O truque do currículo falso
O ataque começa de forma simples, mas eficaz. Os piratas enviam emails de spear-phishing que encaminham os alvos para descarregar ficheiros de imagem ISO alojados em serviços de nuvem como o Dropbox. Estes ficheiros disfarçam-se de currículos, algo que qualquer profissional de RH abriria sem desconfiar. Dentro do ISO, encontra-se um atalho que parece um PDF, mas que na verdade executa scripts de PowerShell para extrair dados escondidos numa imagem através de esteganografia.
Além disso, este malware utiliza uma técnica conhecida como DLL sideloading, aproveitando um executável legítimo do SumatraPDF para carregar bibliotecas maliciosas no sistema. Antes de agir, o código verifica se está a ser corrido em máquinas virtuais ou ambientes de teste (sandboxes) para evitar ser apanhado por investigadores.
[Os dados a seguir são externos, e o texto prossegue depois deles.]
(** * Monocular visual odometry node: shallow embedding and verified properties

    Embedding of [src/visual_odometry/scripts/visual_odometry_publisher.py]:
    the [VisualOdometry] class ([get_matches], [get_pose],
    [decomp_essential_mat] with its inner [sum_z_cal_relative_scale]),
    [matrix_to_quaternion] and the ROS callback [image_callback].

    Conventions.
    - A numpy array of rank 2 is a row-major [list (list F)]; a rank-1 array
      is a [list F].
    - numpy arithmetic is the interface [Arith], instantiated with IEEE-754
      ([SpecFloat]): binary64 (precision 53, emax 1024) for [float64] arrays
      and binary32 (precision 24, emax 128) for the [float32] arrays that
      [cv2.triangulatePoints] returns for [float32] points.
    - OpenCV, ROS and libm entry points are fields of the record
      [externals]: they are total functions on the data model (the calls are
      modelled where they succeed), their numeric content is not fixed here.
    - Mutable Python objects ([self.world_points], the module globals, the
      publisher) are threaded explicitly as state. *)

From Stdlib Require Import ZArith List Bool Arith Lia.
From Stdlib Require Import Floats.SpecFloat.
Import ListNotations.

Set Implicit Arguments.

(** ** Python exceptions and results *)

Module Py.

Inductive exn : Type :=
| ValueError
| IndexError.

Inductive result (A : Type) : Type :=
| Ok (a : A)
| Raise (e : exn).

Arguments Ok {A} a.
Arguments Raise {A} e.

Definition bind {A B : Type} (r : result A) (k : A -> result B) : result B :=
  match r with
  | Ok a => k a
  | Raise e => Raise e
  end.

(** [seq[i]] for a Python int [i]: negative indices count from the end,
    anything outside [-len, len) raises [IndexError]. *)
Definition index {A : Type} (l : list A) (i : Z) : result A :=
  let n := Z.of_nat (length l) in
  let j := if (i <? 0)%Z then (i + n)%Z else i in
  if ((0 <=? j)%Z && (j <? n)%Z)%bool
  then match nth_error l (Z.to_nat j) with
       | Some a => Ok a
       | None => Raise IndexError
       end
  else Raise IndexError.

(** [[f(x) for x in l]] where [f] may raise. *)
Fixpoint comprehension {A B : Type} (f : A -> result B) (l : list A)
  : result (list B) :=
  match l with
  | [] => Ok []
  | x :: r =>
      bind (f x) (fun y => bind (comprehension f r) (fun ys => Ok (y :: ys)))
  end.

End Py.

Notation "x <- c1 ;; c2" := (Py.bind c1 (fun x => c2))
  (at level 61, c1 at next level, right associativity).

(** ** The arithmetic of numpy arrays *)

(** The element types of the arrays that occur. *)
Inductive dtype : Type :=
| float32
| float64.

Class Arith (F : Type) : Type := {
  f0 : F;                       (* 0.0 *)
  f1 : F;                       (* 1.0 *)
  lit_0_5 : F;                  (* the literal 0.5 *)
  lit_1e_5 : F;                 (* the literal 0.00001 *)
  fof_nat : nat -> F;           (* a non-negative Python int as a float *)
  fadd : F -> F -> F;
  fsub : F -> F -> F;
  fmul : F -> F -> F;
  fdiv : F -> F -> F;
  fopp : F -> F;
  fsqrt : F -> F;
  fadd32 : F -> F -> F;         (* the same operations on float32 operands, *)
  fsub32 : F -> F -> F;         (* rounded to single precision *)
  fmul32 : F -> F -> F;
  fdiv32 : F -> F -> F;
  fsqrt32 : F -> F;
  fup : F -> F;                 (* a float32 value as a float64 value *)
  flt : F -> F -> bool;         (* x < y, false on NaN *)
  isfinite : F -> bool;         (* np.isfinite *)
  truthy : F -> bool            (* bool(x), i.e. x != 0 *)
}.

(** *** IEEE-754 binary64 *)

Module B64.

Definition prec : Z := 53.
Definition emax : Z := 1024.

(** binary32 *)
Definition prec32 : Z := 24.
Definition emax32 : Z := 128.

Definition of_Z (z : Z) : spec_float := binary_normalize prec emax z 0 false.
Lemma calls_follow_leading_failures_witness :
  attempts_made
    (snd (processCurrentAffairs with_key
            (scripted [overloaded; overloaded] (Rejected bad_request))
            [sample_pdf]))
    = S (leading_transients
           (scripted [overloaded; overloaded] (Rejected bad_request)) 0 3)
  /\ delays
       (snd (processCurrentAffairs with_key
               (scripted [overloaded; overloaded] (Rejected bad_request))
               [sample_pdf]))
     = firstn
         (leading_transients
            (scripted [overloaded; overloaded] (Rejected bad_request)) 0 3)
         [5000; 10000; 20000]%Z.
Proof.
  apply (calls_follow_leading_failures with_key
           (scripted [overloaded; overloaded] (Rejected bad_request))
           [sample_pdf]).
  reflexivity.
Defined.

(** X2.  The service is called if and only if an API key is configured:
    a run makes no call exactly when the key is absent or empty. *)
Theorem service_called_iff_key (e : env) (svc : service)
    (files : list uploaded) :
  attempts_made (snd (processCurrentAffairs e svc files)) = 0
  <-> no_key e = true.
Proof.
  destruct (no_key e) eqn:Hkey.
  - unfold processCurrentAffairs. rewrite Hkey. simpl. tauto.
  - destruct (run_counts e svc files Hkey) as [Ha _].
    rewrite Ha. split; [lia | discriminate].
Qed.

(** X3.  A value thrown by [processCurrentAffairs] is the missing-key
    error, the format error, or a value that one of the first four calls
    of the service was rejected with.  In particular the closing
    [throw lastError] never throws the initial [undefined]. *)
Theorem thrown_value_provenance (e : env) (svc : service)
    (files : list uploaded) (err : exn) :
  fst (processCurrentAffairs e svc files) = Throw err ->
  err = new_Error NO_API_KEY
  \/ err = new_Error FORMAT_FAILURE
  \/ exists i, i < 4 /\ svc i = Rejected err.
Proof.
  unfold processCurrentAffairs. destruct (no_key e).
  - simpl. intro H. injection H as <-. left. reflexivity.
  - destruct (run_shape svc (requestConfig files)) as (c & tail & Hrun & _ & Hc).
    destruct (leading_transients_spec svc 3 0) as (Hle & _).
    rewrite Hrun. cbn [fst]. intros ->.
    destruct Hc as [Hrej | [Hfmt _]].
    + right; right. exists (leading_transients svc 0 3). split; [lia | exact Hrej].
    + right; left. exact Hfmt.
Qed.

Lemma thrown_value_provenance_witness :
  bad_request = new_Error NO_API_KEY
  \/ bad_request = new_Error FORMAT_FAILURE
  \/ exists i,
       i < 4
       /\ scripted [overloaded] (Rejected bad_request) i = Rejected bad_request.
Proof.
  apply (thrown_value_provenance with_key
           (scripted [overloaded] (Rejected bad_request)) [sample_pdf]).
  reflexivity.
Defined.

(** X4.  A value returned by [processCurrentAffairs] is the parse of the
    text of a response of the service (of ["[]"] when that text is empty
    or missing), namely of the first response after transient failures
    only; and an API key is configured. *)
Theorem returned_value_provenance (e : env) (svc : service)
    (files : list uploaded) (v : json) :
  fst (processCurrentAffairs e svc files) = Return v ->
  no_key e = false
  /\ exists i text,
       i < 4
       /\ (forall j, j < i -> transient (svc j) = true)
       /\ svc i = Resolved text
       /\ JSON.parse (or_else text "[]") = Some v.
Proof.
  unfold processCurrentAffairs. destruct (no_key e); [discriminate|].
  intro H. split; [reflexivity|].
  destruct (run_shape svc (requestConfig files)) as (c & tail & Hrun & _ & Hc).
  destruct (leading_transients_spec svc 3 0) as (Hle & Hall & _).
  rewrite Hrun in H. cbn [fst] in H. subst c.
  destruct Hc as (text & Hs & Hp).
  exists (leading_transients svc 0 3), text.
  split; [lia|]. split; [|split; assumption].
  intros j Hj. apply Hall. lia.
Qed.

Lemma returned_value_provenance_witness :
  no_key with_key = false
  /\ exists i text,
       i < 4
       /\ (forall j, j < i ->
            transient (scripted [overloaded] (Resolved (Some sample_body)) j)
            = true)
       /\ scripted [overloaded] (Resolved (Some sample_body)) i = Resolved text
       /\ JSON.parse (or_else text "[]") = Some sample_value.
Proof.
  apply (returned_value_provenance with_key
           (scripted [overloaded] (Resolved (Some sample_body))) [sample_pdf]).
  vm_compute. reflexivity.
Defined.

(** X5.  Every call of a run sends the same request, the one built from
    the files: the requests sent are as many copies of [requestConfig
    files] as calls were made. *)
Theorem every_call_sends_the_same_request (e : env) (svc : service)
    (files : list uploaded) :
  requests_sent (snd (processCurrentAffairs e svc files))
  = repeat (requestConfig files)
      (attempts_made (snd (processCurrentAffairs e svc files))).
Proof.
  destruct (no_key e) eqn:Hkey.
  - unfold processCurrentAffairs. rewrite Hkey. reflexivity.
  - destruct (run_counts e svc files Hkey) as (Ha & _ & Hr).
    rewrite Ha. exact Hr.
Qed.

End RunProperties.

(* ===================================================================== *)
(** * More on the document payload and on the retry trigger               *)
(* ===================================================================== *)

Section PayloadProperties.
Import JSString JSON Gemini.
Local Open Scope string_scope.

Lemma after_first_comma_app (a b : string) :
  after_first_comma a = None ->
  after_first_comma (a ++ b) = after_first_comma b.
Proof.
  induction a as [|c a IH]; simpl; [reflexivity|].
  destruct (Ascii.eqb c ","); [discriminate | exact IH].
Qed.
BlackSanta silencia o Windows Defender
O ponto crítico desta ameaça é o BlackSanta EDR killer. Este componente foi desenhado especificamente para "matar" processos de segurança, como antivírus e ferramentas de monitorização. Ele altera o registo do sistema para reduzir a telemetria enviada para a Microsoft e cria exclusões para que as suas atividades não sejam bloqueadas pelo Windows Defender.
Para ganhar controlo total, os atacantes recorrem a uma estratégia chamada Bring Your Own Driver (BYOD). Eles instalam drivers legítimos, mas vulneráveis, como o RogueKiller da Adlice Software ou o IObitUnlocker da IObit, para manipular o kernel do sistema e terminar processos que estariam protegidos. Com o caminho livre, o software malicioso pode roubar informações sensíveis sem que o utilizador receba qualquer alerta, uma vez que as notificações do Windows também são suprimidas.